┌──

Definition hex_digit (n : nat) : ascii :=
  ascii_of_nat (if Nat.ltb n 10 then 48 + n else 87 + n).

Fixpoint escape (q : ascii) (s : string) : string :=
  match s with
  | EmptyString => EmptyString
  | String c rest =>
      let n := nat_of_ascii c in
      let tail := escape q rest in
      if (Ascii.eqb c q || Ascii.eqb c backslash)%bool then String backslash (String c tail)
      else if Nat.eqb n 9 then String backslash (String "t" tail)
      else if Nat.eqb n 10 then String backslash (String "n" tail)
      else if Nat.eqb n 13 then String backslash (String "r" tail)
      else if (Nat.ltb n 32 || Nat.eqb n 127)%bool then
        String backslash (String "x"
          (String (hex_digit (Nat.div n 16)) (String (hex_digit (Nat.modulo n 16)) tail)))
      else String c tail
  end.

(** [repr(s)] for a [str]: single quotes unless the text has a single
    quote and no double quote.  Bytes above 127 stand for the UTF-8
    encoding of printable characters and are kept. *)
Definition str_repr (s : string) : string :=
  let q := if (has_char squote s && negb (has_char dquote s))%bool
           then dquote else squote in
  String q (escape q s ++ String q EmptyString).
(** ** Data model *)

(** [boxesArr[i]] is destructured as [[top, left, bottom, right]]. *)
Record CornerBox := mkCornerBox {
  top : Q;
  left : Q;
  bottom : Q;
  right : Q
}.

(** interfaces/IRect *)
Record IRect := mkIRect {
  x : Q;
  y : Q;
  width : Q;
  height : Q
}.

(** interfaces/IDetectedObject.  [class] is [classNames[classIndx]], which is
    [undefined] ([None]) when the index has no entry in the table. *)
Record IDetectedObject := mkIDetectedObject {
  class : option string;
  probability : Q;
  rect : IRect
}.

(** ** The consumer-boundary clamping of [predict] (lines 106-111) *)

Definition clampBox (maxPix : Q) (b : CornerBox) : CornerBox :=
  let top := Qmax 0 (top b) in
  let left := Qmax 0 (left b) in
  let bottom := Qmin maxPix (bottom b) in
  let right := Qmin maxPix (right b) in
  mkCornerBox top left bottom right.

(** The [rect] literal of [nextObject] (lines 116-121), from the clamped
    corners. *)
Definition rectOf (c : CornerBox) : IRect :=
  {| x := left c;
     y := top c;
     width := right c - left c;
     height := bottom c - top c |}.

(** The CornerBox invariant of the data model. *)
Definition wellFormed (b : CornerBox) : Prop :=
  top b <= bottom b /\ left b <= right b.


(** ** Errors

    [predict] is an async function: an exception thrown on the way rejects
    the promise.  [Ok] is a resolved value, [Err] a rejection. *)

Inductive Error := ShapeError | RangeError | TypeError.

Inductive result (A : Type) :=
| Ok (a : A)
| Err (e : Error).
Arguments Ok {A} a.
Arguments Err {A} e.

#[global] Instance result_ret : MRet result := fun A a => Ok a.
#[global] Instance result_bind : MBind result := fun A B f m =>
  match m with
  | Ok a => f a
  | Err e => Err e
  end.

(** Reading an array cell that must hold a value. *)
Definition readOr {A} (e : Error) (l : list A) (i : nat) : result A :=
  match l !! i with
  | Some a => Ok a
  | None => Err e
  end.

(** [a < b] on numbers, as a boolean. *)
Definition Qlt_bool (a b : Q) : bool := negb (Qle_bool b a).

Definition Qnat (n : nat) : Q := inject_Z (Z.of_nat n).

(** ** Configuration

    [AppSettings] and the class-name table [cocoClasses] are imported by
    ImageLoader.tsx from modules that are not part of the sources at hand;
    they are parameters of the model. *)

Record Anchor := mkAnchor {
  anchorWidth : Q;
  anchorHeight : Q
}.

Record AppSettings := mkAppSettings {
  yoloModelAnchors : list Anchor;
  yoloModelClassCount : nat;
  yoloModelIouThreshold : Q;
  yoloModelClassProbThreshold : Q;
  yoloModelInputPixelSize : Q
}.

(** The instance fields of [ImageLoader] initialised from the settings
    (lines 30-32). *)
Definition iouThreshold (s : AppSettings) : Q := yoloModelIouThreshold s.
Definition classProbThreshold (s : AppSettings) : Q := yoloModelClassProbThreshold s.
Definition maxPix (s : AppSettings) : Q := yoloModelInputPixelSize s.

(** The squashing functions of the tensor library.  They are transcendental,
    so the model takes them as an interface. *)
Class TfMath := {
  sigmoid : Q -> Q;
  exp : Q -> Q
}.

(** ** GridDecoder *)

(** A dense tensor of shape [[gridHeight, gridWidth, numAnchors, depth]]
    with its values in row-major order. *)
Record RawOutput := mkRawOutput {
  gridHeight : nat;
  gridWidth : nat;
  numAnchors : nat;
  depth : nat;
  values : list Q
}.

Module DecodedBox.
Record t := mk {
  centerX : Q;
  centerY : Q;
  width : Q;
  height : Q;
  confidence : Q;
  classProbs : list Q
}.
End DecodedBox.

(** Entry [k] of the last axis at cell [(row, col)] and anchor [a]. *)
Definition cellValue (raw : RawOutput) (row col a k : nat) : Q :=
  default 0
    (values raw !! (((row * gridWidth raw + col) * numAnchors raw + a) * depth raw + k)%nat).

└──

= WHAT THIS TASK INVOLVES =
Beginning with the line that contains "End DecodedBox.", return every line to the end of the listing, unchanged, and nothing else.

= RESPONSE TO THE EXERCISE =
End DecodedBox.

(** Entry [k] of the last axis at cell [(row, col)] and anchor [a]. *)
Definition cellValue (raw : RawOutput) (row col a k : nat) : Q :=
  default 0
    (values raw !! (((row * gridWidth raw + col) * numAnchors raw + a) * depth raw + k)%nat).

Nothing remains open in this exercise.